(** The interface closes, a client comes, and the proxy connects again; what the
    interface then says is read by nobody. *)
Definition sample_loss : proxy :=
  proxy_run [(ECniData 0 [] [], 3)] sample_proxy.

Example reader_not_restarted_witness :
  let evs := [(EClient "10.0.0.4:3" (Some 1%nat), 4); (ECniData 1 [43] [], 5)] in
  px_connected (proxy_run evs sample_loss) = true /\
  px_task (proxy_run evs sample_loss) = Ended /\
  forall id c, px_clients (proxy_run evs sample_loss) !! id = Some c ->
    client_written c = [] \/
    exists c0, px_clients sample_loss !! id = Some c0 /\ client_written c = client_written c0.
Proof.
  split; [by vm_compute|].
  apply (reader_not_restarted
    [(EClient "10.0.0.4:3" (Some 1%nat), 4); (ECniData 1 [43] [], 5)] sample_loss).
  reflexivity.
Defined.

(** Two clients use the same code, as each counts its own: the first confirmation
    is taken for the second client's command, and the second for none. *)
Example confirmation_of_another :
  let send := fun id text now a => (analyze_packet text FROM_CLIENT (Some id) now a).1 in
  let on := fun grp => [92] ++ b16encode (add_cbus_checksum [0x05; 0x38; 0x00; 0x79; grp]) ++
                       [104] ++ END_COMMAND in
  let a := send "10.0.0.3:2" (on 2) 1 (send "10.0.0.2:1" (on 1) 0 analyzer_init) in
  let '(a, first) := analyze_packet [104; 46] FROM_CNI None 2 a in
  let '(a, second) := analyze_packet [104; 46] FROM_CNI None 3 a in
  first = ADecoded (DPacket (ConfirmationPacket [104] true))
            (Some (1, LightOn 2, Some "10.0.0.3:2")) /\
  second = ADecoded (DPacket (ConfirmationPacket [104] true)) None.
Proof. by vm_compute. Qed.

(** A request for the levels of groups 32 to 63 of application 56 is described as
    one for application 255, from group 0, of no groups. *)
Example status_request_described :
  forall block app, describe (SStatusRequest {| sr_level_request := true;
      sr_group_address := block; sr_child_application := app |}) =
    Some (StatusRequest 0xff 0 0).
Proof. done. Qed.
(* ===== verification/HaDiscovery.v ===== *)
(** * Home Assistant discovery for the bridge: [cbus/esp32/ha_discovery.py]

    The discovery messages published for the configured groups behind an ESP32
    bridge, and the topics that are cleared, against those of the daemon
    ([Topics], [Gateway]). A message is the object it is the text of. *)

From S2P Require Import Prelude Text Common Lighting Topics Gateway.
From Stdlib Require Import String Ascii.
From stdpp Require Import strings gmap options.

Local Open Scope string_scope.
Local Open Scope list_scope.
Local Open Scope Z_scope.

(** ** Definitions *)

Definition DEFAULT_LIGHTING_APP : Z := value Application.LIGHTING.

Record GroupConfig := { group_addr : Z; app_addr : Z; label : string }.

(** The address in the names of another application. *)
Definition app_group (g : GroupConfig) : string :=
  str_int (app_addr g) +:+ "_" +:+ fmt03d (group_addr g).

Definition topic_id (g : GroupConfig) : string :=
  if app_addr g =? DEFAULT_LIGHTING_APP then "cbus_" +:+ str_int (group_addr g)
  else "cbus_" +:+ app_group g.

Definition unique_id (g : GroupConfig) : string :=
  if app_addr g =? DEFAULT_LIGHTING_APP then "cbus_light_" +:+ str_int (group_addr g)
  else "cbus_light_" +:+ app_group g.

Definition sensor_unique_id (g : GroupConfig) : string :=
  if app_addr g =? DEFAULT_LIGHTING_APP then "cbus_bin_sensor_" +:+ str_int (group_addr g)
  else "cbus_bin_sensor_" +:+ app_group g.

(** A section of the label file; either key may be missing. *)
Record section := {
  application_address : option Z;
  section_groups : option (list (string * string))
}.
Lemma store_fields c n t v l :
  In (n, t) (class_fields c) -> store n t v (fields_of c l) = fields_of c (l ++ [(n, v)]).
Proof.
  intros Hin. unfold fields_of.
  assert (forall n' t', In (n', t') (class_fields c) ->
    (n', field_value t' (values_of n' (l ++ [(n, v)]))) =
    match t with
    | TSequence _ => (n', if String.eqb n' n
        then match field_value t' (values_of n' l) with
             | VList l => VList (l ++ [v]) | _ => field_value t' (values_of n' l) end
        else field_value t' (values_of n' l))
    | _ => (n', if String.eqb n' n then v else field_value t' (values_of n' l))
    end) as H.
  { intros n' t' Hin'. rewrite values_of_snoc, String.eqb_sym.
    destruct (String.eqb_spec n' n) as [->|Hne].
    - rewrite (field_names_distinct c n t' t Hin' Hin).
      destruct t; cbn [field_value]; by rewrite ?last_snoc.
    - rewrite app_nil_r. by destruct t. }
  unfold store, set_param, append_param.
  destruct t; rewrite map_map; apply map_ext_in; intros [n' t'] Hin'; symmetry; exact (H n' t' Hin').
Qed.

Lemma store_items_fields c l before :
  Forall (fun '(n, t, _) => In (n, t) (class_fields c)) l ->
  store_items l (fields_of c before) = (its ← run_items l; Ok (fields_of c (before ++ its))).
Proof.
  intros Hl. revert before. induction Hl as [|[[n t] r] l Hn Hl IH]; intros before.
  - cbn. by rewrite app_nil_r.
  - unfold run_items. cbn [store_items mapM_result]. destruct r as [v|]; [|done].
    rewrite !bind_Ok, store_fields, IH by done. fold (run_items l).
    destruct (run_items l) as [its|]; [|done]. rewrite !bind_Ok. by rewrite <- app_assoc.
Qed.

> _Assigned task_: From the listing above, work out the number of lines that contain "then" and give only that.

> _Expected answer_: 6